*** Supplied material ***

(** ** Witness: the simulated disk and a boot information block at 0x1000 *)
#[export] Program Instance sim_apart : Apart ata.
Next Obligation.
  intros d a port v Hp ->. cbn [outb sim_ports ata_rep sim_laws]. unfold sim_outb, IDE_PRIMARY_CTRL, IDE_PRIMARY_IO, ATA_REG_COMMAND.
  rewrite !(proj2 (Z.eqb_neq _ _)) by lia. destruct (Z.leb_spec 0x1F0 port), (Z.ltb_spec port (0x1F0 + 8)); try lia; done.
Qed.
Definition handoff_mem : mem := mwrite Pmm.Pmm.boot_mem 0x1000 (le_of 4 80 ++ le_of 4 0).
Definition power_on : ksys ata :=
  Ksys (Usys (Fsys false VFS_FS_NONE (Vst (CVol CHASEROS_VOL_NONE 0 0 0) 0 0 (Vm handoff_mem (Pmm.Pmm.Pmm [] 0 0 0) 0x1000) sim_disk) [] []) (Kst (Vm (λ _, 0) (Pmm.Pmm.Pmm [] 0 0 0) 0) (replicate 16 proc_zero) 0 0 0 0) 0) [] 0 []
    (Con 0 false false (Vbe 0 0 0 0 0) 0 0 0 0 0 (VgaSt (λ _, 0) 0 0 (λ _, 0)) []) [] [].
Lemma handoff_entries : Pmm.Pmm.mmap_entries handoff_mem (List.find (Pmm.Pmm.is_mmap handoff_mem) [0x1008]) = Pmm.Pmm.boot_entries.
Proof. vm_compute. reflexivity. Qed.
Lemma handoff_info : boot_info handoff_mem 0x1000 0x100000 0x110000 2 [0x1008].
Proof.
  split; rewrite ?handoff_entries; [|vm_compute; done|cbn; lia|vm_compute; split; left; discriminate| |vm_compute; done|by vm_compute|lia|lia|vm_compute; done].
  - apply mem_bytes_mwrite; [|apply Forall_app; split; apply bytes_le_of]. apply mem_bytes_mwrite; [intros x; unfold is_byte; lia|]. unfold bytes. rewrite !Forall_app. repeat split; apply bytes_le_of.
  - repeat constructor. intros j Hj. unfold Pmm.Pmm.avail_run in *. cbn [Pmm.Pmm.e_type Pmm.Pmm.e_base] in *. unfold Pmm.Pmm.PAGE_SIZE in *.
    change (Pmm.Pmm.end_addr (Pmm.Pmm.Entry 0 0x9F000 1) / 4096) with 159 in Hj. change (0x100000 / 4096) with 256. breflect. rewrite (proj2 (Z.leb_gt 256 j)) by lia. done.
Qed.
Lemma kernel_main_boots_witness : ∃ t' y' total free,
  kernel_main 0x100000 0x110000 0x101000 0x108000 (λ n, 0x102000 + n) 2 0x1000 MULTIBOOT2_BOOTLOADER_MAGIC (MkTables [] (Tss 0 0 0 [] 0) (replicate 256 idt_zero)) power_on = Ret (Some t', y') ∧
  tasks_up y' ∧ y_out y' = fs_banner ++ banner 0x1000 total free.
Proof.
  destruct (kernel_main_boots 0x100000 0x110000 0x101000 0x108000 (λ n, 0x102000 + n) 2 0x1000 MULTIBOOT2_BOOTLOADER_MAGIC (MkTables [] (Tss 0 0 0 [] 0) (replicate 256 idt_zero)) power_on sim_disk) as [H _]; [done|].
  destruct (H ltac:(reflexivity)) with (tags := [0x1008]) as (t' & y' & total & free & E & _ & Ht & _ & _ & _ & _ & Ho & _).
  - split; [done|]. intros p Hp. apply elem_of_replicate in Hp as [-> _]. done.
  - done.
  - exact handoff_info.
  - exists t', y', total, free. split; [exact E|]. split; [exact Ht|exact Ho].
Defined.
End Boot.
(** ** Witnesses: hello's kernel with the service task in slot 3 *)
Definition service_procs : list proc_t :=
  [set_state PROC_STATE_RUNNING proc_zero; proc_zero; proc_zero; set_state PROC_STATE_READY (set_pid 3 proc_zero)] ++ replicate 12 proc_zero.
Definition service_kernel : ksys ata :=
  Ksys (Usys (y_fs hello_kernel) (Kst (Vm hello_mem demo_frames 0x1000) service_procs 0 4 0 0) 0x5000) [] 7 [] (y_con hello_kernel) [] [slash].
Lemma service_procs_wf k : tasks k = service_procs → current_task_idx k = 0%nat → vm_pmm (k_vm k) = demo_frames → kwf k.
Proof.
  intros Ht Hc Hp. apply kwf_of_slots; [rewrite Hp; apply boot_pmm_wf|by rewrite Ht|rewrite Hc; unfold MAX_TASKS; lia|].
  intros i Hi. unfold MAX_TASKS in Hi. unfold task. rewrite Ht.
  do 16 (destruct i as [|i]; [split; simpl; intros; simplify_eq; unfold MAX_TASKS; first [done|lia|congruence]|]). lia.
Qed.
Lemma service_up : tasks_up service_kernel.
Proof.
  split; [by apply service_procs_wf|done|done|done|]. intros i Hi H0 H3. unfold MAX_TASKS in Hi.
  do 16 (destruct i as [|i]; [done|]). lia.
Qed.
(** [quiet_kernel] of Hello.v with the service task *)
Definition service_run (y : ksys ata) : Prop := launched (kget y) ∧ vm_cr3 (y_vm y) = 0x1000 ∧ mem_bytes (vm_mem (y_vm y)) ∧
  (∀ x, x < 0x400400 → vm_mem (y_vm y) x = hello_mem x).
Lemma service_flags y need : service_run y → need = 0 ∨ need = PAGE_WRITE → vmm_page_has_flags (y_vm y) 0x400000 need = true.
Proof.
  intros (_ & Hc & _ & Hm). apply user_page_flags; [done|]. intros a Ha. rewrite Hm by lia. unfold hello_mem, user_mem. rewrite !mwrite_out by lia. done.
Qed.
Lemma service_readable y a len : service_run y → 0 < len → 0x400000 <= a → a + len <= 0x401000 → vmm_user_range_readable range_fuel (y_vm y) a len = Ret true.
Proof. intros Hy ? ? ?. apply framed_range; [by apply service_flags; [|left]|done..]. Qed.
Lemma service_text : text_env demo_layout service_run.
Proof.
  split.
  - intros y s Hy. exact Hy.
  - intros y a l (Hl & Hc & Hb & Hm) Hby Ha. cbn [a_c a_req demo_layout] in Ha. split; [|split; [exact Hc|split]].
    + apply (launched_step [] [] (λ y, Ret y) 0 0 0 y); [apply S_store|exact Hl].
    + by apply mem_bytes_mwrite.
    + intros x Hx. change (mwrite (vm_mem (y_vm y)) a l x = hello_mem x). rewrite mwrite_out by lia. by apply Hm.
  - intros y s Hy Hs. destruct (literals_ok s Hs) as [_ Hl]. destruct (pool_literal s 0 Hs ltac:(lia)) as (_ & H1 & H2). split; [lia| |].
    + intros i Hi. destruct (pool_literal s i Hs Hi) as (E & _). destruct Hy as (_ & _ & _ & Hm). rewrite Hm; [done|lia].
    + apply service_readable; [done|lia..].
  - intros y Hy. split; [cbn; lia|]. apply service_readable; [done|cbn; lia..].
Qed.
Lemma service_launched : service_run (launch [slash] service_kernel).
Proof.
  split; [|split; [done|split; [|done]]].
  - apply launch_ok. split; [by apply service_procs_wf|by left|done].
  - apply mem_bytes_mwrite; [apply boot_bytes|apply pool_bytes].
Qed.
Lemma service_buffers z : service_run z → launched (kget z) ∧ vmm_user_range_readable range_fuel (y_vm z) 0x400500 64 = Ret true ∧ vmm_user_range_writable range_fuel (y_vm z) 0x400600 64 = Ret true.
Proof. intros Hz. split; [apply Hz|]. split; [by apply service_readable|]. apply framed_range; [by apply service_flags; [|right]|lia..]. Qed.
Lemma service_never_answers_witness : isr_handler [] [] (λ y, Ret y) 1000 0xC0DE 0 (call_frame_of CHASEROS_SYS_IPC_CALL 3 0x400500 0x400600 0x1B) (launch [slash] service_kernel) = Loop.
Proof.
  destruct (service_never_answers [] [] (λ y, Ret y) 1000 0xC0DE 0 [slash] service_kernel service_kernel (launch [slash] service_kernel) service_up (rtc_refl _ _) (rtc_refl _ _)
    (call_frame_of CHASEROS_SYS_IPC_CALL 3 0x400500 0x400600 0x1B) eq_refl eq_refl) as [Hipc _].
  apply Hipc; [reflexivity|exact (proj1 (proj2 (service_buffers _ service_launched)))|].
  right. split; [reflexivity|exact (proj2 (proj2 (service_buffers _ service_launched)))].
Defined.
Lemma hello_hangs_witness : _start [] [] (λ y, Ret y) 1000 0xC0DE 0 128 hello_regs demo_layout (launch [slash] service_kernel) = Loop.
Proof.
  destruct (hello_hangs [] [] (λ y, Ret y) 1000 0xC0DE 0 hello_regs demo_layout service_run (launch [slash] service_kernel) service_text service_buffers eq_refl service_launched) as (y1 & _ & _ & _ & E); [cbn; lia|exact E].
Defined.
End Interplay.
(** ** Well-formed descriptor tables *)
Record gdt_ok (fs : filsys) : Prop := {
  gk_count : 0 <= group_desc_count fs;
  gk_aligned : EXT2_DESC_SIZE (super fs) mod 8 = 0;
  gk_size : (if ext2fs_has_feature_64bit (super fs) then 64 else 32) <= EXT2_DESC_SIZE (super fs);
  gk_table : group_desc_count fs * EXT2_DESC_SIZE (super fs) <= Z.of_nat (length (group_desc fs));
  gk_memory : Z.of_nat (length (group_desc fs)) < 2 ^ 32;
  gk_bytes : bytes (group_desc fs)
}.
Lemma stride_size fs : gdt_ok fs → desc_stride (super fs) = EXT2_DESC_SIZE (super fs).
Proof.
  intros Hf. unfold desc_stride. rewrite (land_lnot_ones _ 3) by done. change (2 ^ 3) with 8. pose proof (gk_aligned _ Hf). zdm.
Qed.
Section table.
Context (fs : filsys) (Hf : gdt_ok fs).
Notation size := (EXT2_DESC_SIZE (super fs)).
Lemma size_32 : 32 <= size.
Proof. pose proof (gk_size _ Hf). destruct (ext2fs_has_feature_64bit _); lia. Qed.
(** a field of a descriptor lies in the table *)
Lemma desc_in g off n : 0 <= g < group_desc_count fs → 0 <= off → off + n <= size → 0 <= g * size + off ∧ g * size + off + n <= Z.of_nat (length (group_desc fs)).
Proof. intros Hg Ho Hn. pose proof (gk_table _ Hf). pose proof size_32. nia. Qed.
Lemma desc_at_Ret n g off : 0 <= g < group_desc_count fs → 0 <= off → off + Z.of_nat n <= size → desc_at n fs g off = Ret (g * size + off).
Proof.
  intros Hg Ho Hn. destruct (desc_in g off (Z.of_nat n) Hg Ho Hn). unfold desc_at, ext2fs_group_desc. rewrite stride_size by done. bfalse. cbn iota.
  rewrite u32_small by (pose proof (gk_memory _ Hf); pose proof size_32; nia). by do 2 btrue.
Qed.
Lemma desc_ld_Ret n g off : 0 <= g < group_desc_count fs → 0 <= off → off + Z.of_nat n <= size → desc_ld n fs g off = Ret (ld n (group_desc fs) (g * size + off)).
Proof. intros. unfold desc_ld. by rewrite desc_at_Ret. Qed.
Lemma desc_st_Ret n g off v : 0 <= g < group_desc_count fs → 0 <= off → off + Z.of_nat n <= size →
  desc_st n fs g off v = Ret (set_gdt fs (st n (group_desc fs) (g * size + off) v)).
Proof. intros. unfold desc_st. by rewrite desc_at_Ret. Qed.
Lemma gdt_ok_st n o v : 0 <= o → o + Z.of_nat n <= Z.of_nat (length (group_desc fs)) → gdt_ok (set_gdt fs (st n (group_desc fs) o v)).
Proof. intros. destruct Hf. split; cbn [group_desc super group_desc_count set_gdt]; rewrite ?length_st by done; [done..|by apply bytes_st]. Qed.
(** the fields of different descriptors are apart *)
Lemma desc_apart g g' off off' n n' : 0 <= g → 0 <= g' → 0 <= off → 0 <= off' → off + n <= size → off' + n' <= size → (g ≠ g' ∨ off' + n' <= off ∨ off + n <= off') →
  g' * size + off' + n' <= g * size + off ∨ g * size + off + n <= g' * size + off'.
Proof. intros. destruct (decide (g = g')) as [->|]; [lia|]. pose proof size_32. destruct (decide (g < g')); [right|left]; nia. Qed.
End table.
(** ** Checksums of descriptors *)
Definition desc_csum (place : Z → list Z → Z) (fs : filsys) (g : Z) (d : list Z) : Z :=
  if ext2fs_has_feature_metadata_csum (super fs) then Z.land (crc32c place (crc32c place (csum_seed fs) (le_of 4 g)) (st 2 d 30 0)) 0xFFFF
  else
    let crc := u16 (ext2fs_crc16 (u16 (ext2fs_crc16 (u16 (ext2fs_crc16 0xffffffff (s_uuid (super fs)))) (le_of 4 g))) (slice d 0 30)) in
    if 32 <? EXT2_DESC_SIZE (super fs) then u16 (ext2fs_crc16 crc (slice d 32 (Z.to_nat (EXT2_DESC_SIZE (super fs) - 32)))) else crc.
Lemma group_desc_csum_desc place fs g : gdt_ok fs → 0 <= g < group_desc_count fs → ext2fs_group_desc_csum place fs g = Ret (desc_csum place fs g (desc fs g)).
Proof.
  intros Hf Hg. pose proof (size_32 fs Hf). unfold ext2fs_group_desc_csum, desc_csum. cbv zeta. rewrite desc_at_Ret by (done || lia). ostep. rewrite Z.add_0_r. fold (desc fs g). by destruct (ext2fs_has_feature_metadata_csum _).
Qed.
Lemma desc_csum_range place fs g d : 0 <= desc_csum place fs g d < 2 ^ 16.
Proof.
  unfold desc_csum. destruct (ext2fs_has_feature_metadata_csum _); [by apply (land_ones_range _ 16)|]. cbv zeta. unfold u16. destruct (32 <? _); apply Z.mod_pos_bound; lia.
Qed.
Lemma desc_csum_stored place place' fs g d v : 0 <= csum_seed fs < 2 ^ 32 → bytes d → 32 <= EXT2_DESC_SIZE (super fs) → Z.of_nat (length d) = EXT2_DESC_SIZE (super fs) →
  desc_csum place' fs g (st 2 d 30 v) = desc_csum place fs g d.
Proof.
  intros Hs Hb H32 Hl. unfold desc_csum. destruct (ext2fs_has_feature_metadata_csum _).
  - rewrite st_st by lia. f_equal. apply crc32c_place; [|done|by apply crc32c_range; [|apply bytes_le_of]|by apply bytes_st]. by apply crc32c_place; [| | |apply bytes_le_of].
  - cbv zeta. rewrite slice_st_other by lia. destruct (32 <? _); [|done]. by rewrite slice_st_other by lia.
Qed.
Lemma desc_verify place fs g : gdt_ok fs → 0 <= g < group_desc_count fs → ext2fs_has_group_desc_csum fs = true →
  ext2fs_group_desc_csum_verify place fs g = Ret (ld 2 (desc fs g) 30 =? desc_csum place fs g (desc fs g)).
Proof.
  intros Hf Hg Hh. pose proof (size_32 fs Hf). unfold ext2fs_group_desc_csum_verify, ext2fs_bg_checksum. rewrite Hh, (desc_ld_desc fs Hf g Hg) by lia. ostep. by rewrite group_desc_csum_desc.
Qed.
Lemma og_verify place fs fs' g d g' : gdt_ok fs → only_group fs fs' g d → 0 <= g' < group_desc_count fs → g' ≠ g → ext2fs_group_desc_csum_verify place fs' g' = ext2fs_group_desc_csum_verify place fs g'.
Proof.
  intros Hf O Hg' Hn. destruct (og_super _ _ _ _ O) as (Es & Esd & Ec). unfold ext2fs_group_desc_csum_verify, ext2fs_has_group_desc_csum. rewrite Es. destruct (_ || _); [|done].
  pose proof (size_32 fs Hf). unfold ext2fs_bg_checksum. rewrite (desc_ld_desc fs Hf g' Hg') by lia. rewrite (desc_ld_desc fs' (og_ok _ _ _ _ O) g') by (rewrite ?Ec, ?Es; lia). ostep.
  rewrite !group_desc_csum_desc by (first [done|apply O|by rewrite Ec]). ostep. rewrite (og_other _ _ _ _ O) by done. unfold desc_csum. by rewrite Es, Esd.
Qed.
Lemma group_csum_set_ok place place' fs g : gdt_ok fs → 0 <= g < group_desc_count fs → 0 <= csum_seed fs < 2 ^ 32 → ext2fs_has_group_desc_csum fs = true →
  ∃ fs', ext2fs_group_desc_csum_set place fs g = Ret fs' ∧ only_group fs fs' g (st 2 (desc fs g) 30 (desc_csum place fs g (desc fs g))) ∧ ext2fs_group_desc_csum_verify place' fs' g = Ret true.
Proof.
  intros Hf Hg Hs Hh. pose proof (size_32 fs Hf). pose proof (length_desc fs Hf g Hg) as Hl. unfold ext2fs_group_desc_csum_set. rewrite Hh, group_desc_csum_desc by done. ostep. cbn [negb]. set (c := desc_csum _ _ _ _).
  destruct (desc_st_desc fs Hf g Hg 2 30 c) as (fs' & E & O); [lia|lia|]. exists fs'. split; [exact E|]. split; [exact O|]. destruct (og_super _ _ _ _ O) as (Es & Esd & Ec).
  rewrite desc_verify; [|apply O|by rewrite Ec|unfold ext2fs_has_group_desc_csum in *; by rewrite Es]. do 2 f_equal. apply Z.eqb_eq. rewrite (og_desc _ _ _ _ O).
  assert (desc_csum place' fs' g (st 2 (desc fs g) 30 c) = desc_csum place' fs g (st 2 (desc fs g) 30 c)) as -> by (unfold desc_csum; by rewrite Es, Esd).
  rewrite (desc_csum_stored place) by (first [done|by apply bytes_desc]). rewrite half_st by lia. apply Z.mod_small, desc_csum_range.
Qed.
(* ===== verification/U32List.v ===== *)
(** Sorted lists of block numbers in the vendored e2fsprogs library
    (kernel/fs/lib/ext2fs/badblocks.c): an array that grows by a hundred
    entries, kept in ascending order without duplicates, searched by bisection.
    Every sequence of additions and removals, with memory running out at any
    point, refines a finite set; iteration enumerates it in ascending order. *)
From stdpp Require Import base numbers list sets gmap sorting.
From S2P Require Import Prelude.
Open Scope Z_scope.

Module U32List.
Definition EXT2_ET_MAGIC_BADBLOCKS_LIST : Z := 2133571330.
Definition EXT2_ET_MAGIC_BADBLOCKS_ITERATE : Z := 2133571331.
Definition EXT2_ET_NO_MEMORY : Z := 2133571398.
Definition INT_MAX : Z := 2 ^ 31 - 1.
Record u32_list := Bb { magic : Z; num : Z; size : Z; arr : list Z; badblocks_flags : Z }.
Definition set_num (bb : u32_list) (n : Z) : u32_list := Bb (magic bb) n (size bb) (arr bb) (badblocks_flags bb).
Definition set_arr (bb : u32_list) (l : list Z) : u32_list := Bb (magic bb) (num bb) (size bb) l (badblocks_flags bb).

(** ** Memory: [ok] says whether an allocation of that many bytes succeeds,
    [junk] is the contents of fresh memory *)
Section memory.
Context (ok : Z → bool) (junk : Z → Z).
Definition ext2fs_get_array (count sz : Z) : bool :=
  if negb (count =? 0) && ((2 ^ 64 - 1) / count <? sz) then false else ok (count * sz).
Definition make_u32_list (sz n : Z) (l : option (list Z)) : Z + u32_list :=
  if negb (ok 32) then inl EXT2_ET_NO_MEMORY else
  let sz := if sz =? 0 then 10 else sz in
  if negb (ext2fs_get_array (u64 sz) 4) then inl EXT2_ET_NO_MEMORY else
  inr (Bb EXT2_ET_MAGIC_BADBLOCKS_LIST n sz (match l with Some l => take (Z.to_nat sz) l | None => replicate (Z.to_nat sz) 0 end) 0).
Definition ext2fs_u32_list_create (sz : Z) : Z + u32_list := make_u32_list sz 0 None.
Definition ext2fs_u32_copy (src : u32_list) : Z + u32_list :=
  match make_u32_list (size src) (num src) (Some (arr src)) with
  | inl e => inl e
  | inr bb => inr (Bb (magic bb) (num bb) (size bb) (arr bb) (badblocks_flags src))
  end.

*** End of Supplied material ***

Problem to work on: Some lines contain the word "match". Pull each one out of the listing.

Answer to the exercise:
  inr (Bb EXT2_ET_MAGIC_BADBLOCKS_LIST n sz (match l with Some l => take (Z.to_nat sz) l | None => replicate (Z.to_nat sz) 0 end) 0).
  match make_u32_list (size src) (num src) (Some (arr src)) with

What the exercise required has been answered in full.